Наши губы танцуют свой сладкий, легкий танец, а Рози – я глажу ее теплое тело, спину и гладкую попку в магентовом бархате и чувствую, как она начинает подрагивать от кайфа. Через секунду ее сорванец-язычок уже ласкает мой язык. Я раздвигаю ноги пошире и обхватываю ее округлые бедра. Наши языки тепло и мокро тыкаются друг в дружку. Я чувствую, как ее груди мягко вминаются в мои, и не выдерживаю – трогаю ее грудь сквозь платье. Сладко-пьяно думаю, что всегда хотела ее потрогать.
— Э-э, девчонки... – слышу «замечание».
Кто-то из нашей толпы тоже пришел «отлить». Нас застукали и теперь спешат напомнить, с кем и зачем мы здесь сегодня .
Но поздно.
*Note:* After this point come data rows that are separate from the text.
(* ===== verification/Agent.v ===== *)
(** * The agent's control session ([crates/agent/src/lib.rs], [LeaseClient])

    One session: register, then a loop that checks the lease, waits for a
    command, a timeout or the end of the channel, and answers. A turn of the
    loop is the definition [pump_turn], its input the two clocks it reads and
    what [recv] gave; [run] is a whole session. The transport answers the
    n-th send as [send_answer n] says and keeps every frame handed to it. The
    locks are held by no one else. *)
From stdpp Require Import base gmap sets list strings sorting.
From Stdlib Require Import ZArith Lia.
From S2P Require Import Prelude Decimal Bytes Json Control Catalog Registry Envelope.
Local Open Scope string_scope.
Local Open Scope list_scope.
Local Open Scope Z_scope.

Inductive TransportError := Closed | Io (msg : string) | Encode (msg : string).

Inductive AgentError :=
| Transport (e : TransportError)
| RegistrationRejected
| BadEnvelope
| AuthorityLost (why : string).

Section Agent.
Context {D : Decimal} {J : Json} {JD : JsonDecimal} {I : HashMapIter} {F : EngineFactory}
  {CH : ConfigHash} {SC : Scrape}.

(** The dashboard's tenants: [register_client] adds the client and points the
    symbols at it. *)
Record Tenants := mkTenants { clients : gset string; symbol_to_client : gmap string string }.

Definition register_client (client : string) (symbols : list string) (t : Tenants) : Tenants :=
  mkTenants ({[client]} ∪ clients t)
    (fold_left (λ m s, <[s := client]> m) symbols (symbol_to_client t)).

(** What the details handlers assemble for a topic of a symbol. *)
Class Details := {
  serve_topic : string → string → json_map → json * option string;
}.
Context {DT : Details}.

Class Link := { send_answer : nat → result unit TransportError }.
Context {LK : Link}.

(** [refresh_offset total] is [(total as f32 * refresh_at_fraction) as i64]. *)
Class AgentConfig := {
  agent_name : string;
  agent_version : string;
  refresh_offset : Z → Z;
}.
Context {AC : AgentConfig}.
Мы с самого начала не собирались быть к чьим-то услугам.
— Пошли отсюда, — тяну я Рози обратно в бар, а пацанам высовываю язык.
— Вы че там так долго делали... – докапывается Йонас.
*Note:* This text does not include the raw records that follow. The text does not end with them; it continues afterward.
(** C2. With a non-empty search query, a record kept by [apply_filters]
    has the lower-cased query as a substring of its lower-cased haystack:
    the string forms of the listed search fields, a missing field counting
    as the empty string, joined by single spaces.  The haystack does not
    depend on fields outside the list, so a record that carries the query
    text only in such a field is excluded. *)
Theorem search_query_substring
    (items : list record) (ef : gmap string value) (s : string)
    (sf : list string) (item : record) :
  s ≠ "" →
  (item ∈ apply_filters items ef (Some s) sf →
     is_substring (lower s) (lower (haystack item sf)))
  ∧ (∀ f v, f ∉ sf →
       ¬ is_substring (lower s) (lower (haystack item sf)) →
       <[f:=v]> item ∉ apply_filters items ef (Some s) sf).
Proof.
  intros Hs. split.
  - rewrite elem_of_apply_filters. intros (_ & _ & Hq).
    rewrite query_ok_nonempty in Hq by done. by apply contains_spec.
  - intros f v Hf Hno. rewrite elem_of_apply_filters. intros (_ & _ & Hq).
    rewrite query_ok_nonempty in Hq by done.
    rewrite haystack_insert_unlisted in Hq by done.
    by apply Hno, contains_spec.
Qed.

(** C4. [apply_filters] is idempotent: filtering its own output again with
    the same criteria gives that output. *)
Theorem apply_filters_idempotent
    (items : list record) (ef : gmap string value) (sq : option string)
    (sf : list string) :
  apply_filters (apply_filters items ef sq sf) ef sq sf = apply_filters items ef sq sf.
Proof. unfold apply_filters. apply filter_bool_idem. Qed.

(** C5. The output of [apply_filters] is a subsequence of its input: the
    records kept are records of the input, in the order of the input. *)
Theorem apply_filters_subsequence
    (items : list record) (ef : gmap string value) (sq : option string)
    (sf : list string) :
  apply_filters items ef sq sf `sublist_of` items
  ∧ apply_filters items ef sq sf ⊆ items.
Proof.
  assert (apply_filters items ef sq sf `sublist_of` items) as Hsub
    by apply filter_bool_sublist.
  split; [done|]. intros r Hr. by eapply elem_of_sublist.
Qed.

(** C6. An exact-filter entry whose expected value is falsy ([None] for an
    absent parameter, or the empty string) changes nothing: the call gives
    the same sequence as the call without that entry. *)
Theorem falsy_filter_no_constraint
    (items : list record) (ef : gmap string value) (sq : option string)
    (sf : list string) (field : string) (expected : value) :
  truthy expected = false →
  apply_filters items (<[field:=expected]> ef) sq sf
  = apply_filters items (delete field ef) sq sf.
Proof.
  intros Hv. unfold apply_filters. by rewrite cleaned_filters_insert_falsy.
Qed.

(** C10. With a non-empty search query and no search field, every haystack
    is the empty string and [apply_filters] returns the empty sequence. *)
Theorem no_search_fields_no_results
    (items : list record) (ef : gmap string value) (s : string) :
  s ≠ "" → apply_filters items ef (Some s) [] = [].
Proof.
  intros Hs. unfold apply_filters. apply filter_bool_none. intros item.
  unfold matches. rewrite query_ok_nonempty by done.
  change (haystack item []) with "". rewrite (proj2 (lower_empty "") eq_refl).
  rewrite contains_empty_haystack; [apply andb_false_r|].
  by rewrite lower_empty.
Qed.

(** ** The result limit of the list endpoints *)

(** C3, as the handlers have it.  A negative limit gives zero records; a
    limit other than zero truncates to the first [max(limit, 0)] records; a
    limit that is absent or zero leaves the sequence as it is.  Both list
    endpoints apply this to their filtered records. *)
Theorem limit_policy (filtered : list record) (n : Z) :
  (n < 0 → apply_limit (Some n) filtered = [])
  ∧ (n ≠ 0 → apply_limit (Some n) filtered = take (Z.to_nat (Z.max n 0)) filtered)
  ∧ apply_limit (Some 0) filtered = filtered
  ∧ apply_limit None filtered = filtered
  ∧ (∀ RESOURCES county resource_type query limit,
       list_resources RESOURCES county resource_type query limit
       = (BList (length (apply_limit limit
                   (results (list_resources RESOURCES county resource_type query None))))
                (apply_limit limit
                   (results (list_resources RESOURCES county resource_type query None))),
          200))
  ∧ (∀ OPPORTUNITIES county category query limit,
       list_opportunities OPPORTUNITIES county category query limit
       = (BList (length (apply_limit limit
                   (results (list_opportunities OPPORTUNITIES county category query None))))
                (apply_limit limit
                   (results (list_opportunities OPPORTUNITIES county category query None))),
          200)).
Proof.
  assert (n ≠ 0 → apply_limit (Some n) filtered
                  = take (Z.to_nat (Z.max n 0)) filtered) as Hcut.
  { intros Hn. unfold apply_limit, slice_to. simpl.
    destruct (n =? 0) eqn:E; [apply Z.eqb_eq in E; lia | done]. }
  repeat split; try done.
  intros Hn. rewrite Hcut by lia.
  replace (Z.max n 0) with 0 by lia. reflexivity.
Qed.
— Не скажем, — смеется Рози, переглянувшись со мной.
Но меня подначивает ее веселый взгляд, и я притягиваю ее к себе и снова целую, уже на виду у всех.
Пацаны столпились вокруг нас недышащим полукругом, пялятся на нас и мысленно дрочат. В их глазах мы слишком серьезно целуемся и тискаемся, чтобы нас этим подкалывать. Наоборот – они расслабляются под лесбо-игры: стоят, бухают, смотрят порнуху.
Рози, возбужденная и распаленная, кажется мне девочкой, а я себе – похотливой, развратной теткой, самым неуставным образом превышающей должностные полномочия, растлевающей ее, такую юную и чувственную. Сейчас она прошепчет мне что-то вроде «нам не нужны мужики». Мне точно не нужны – не более, чем мне вообще кто-либо нужен. Кроме одного, думаю, внезапно. Того, с которым покончено. Вот тебе и заменительная терапия.
Я никогда в жизни не целовала девушек. Не знала, что это – будто упасть лицом в ведро клубники или в случае Рози – малины. Она сладкая и вкусная, Рози, и она чертовски сексуальная, привлекательная и красивенькая – тоже. Ничто в наших объятиях не похоже ни на что, что я доселе знала. И конечно, никакая это не заменительная терапия, а теплая, влажная, нежно-яркая игра, в которой не будет проигравших. Разве что, кроме этих, вокруг нас. Но они априори «не играли».
Мы потихоньку нацеловываемся и еще немного дразнимся губами, чмокаемся с пьяно-радостным хихиканьем, а пацаны даже не пытаются вклиниваться или во что-либо вникать. Только Йонас прозорливее – хоть и пьяная, вижу это по его стосковавшемуся лицу.
Они планировали подогреть нас, возможно, чтобы отдохнуть группой. Как видно, мы готовы и даже прелюдии не потребуется, она ж была только что?..
Соображаю, что по-хорошему такой расклад должен был бы показаться нам оскорбительным, но не собираюсь попусту принимать угощений, а впаривать кому-либо трэшевые инвестиции тоже не привыкла. Поэтому, будто резко протрезвев, ставлю два круга, затем – текилы на всех, мы чпокаем по четыре рюмки и всей компанией вываливаем из бара.
Стоим среди пацанов на набережной двумя ягодками в горьком шоколаде, я клубника, она малинка, и от нечего делать сладенько задираем с ней друг дружку.
Йонас, обычно чуждый до расстройств, поедает меня глазами, как будто хочет как можно больше отхватить от дефицитного десерта, прежде чем тот уберут окончательно. Вид у него, конечно, жалобный, даже страдальческий. Только пусть кто-нибудь другой его жалеет – я жалеть так и не научилась.
— Девчат, давайте че-нить замутим, — скулит он, очевидно, не в силах поверить, что сейчас я ускользну от него.
— Не-е-е, мы устали, — с пьяным хохотом отмахивается Рози.
Я – вот пьяная дылда – одной рукой «вишу» у нее на шейке и бормочу нечленораздельно: «мгм-м... устали...»
— Поехали отдохнем, — предлагает кто-то.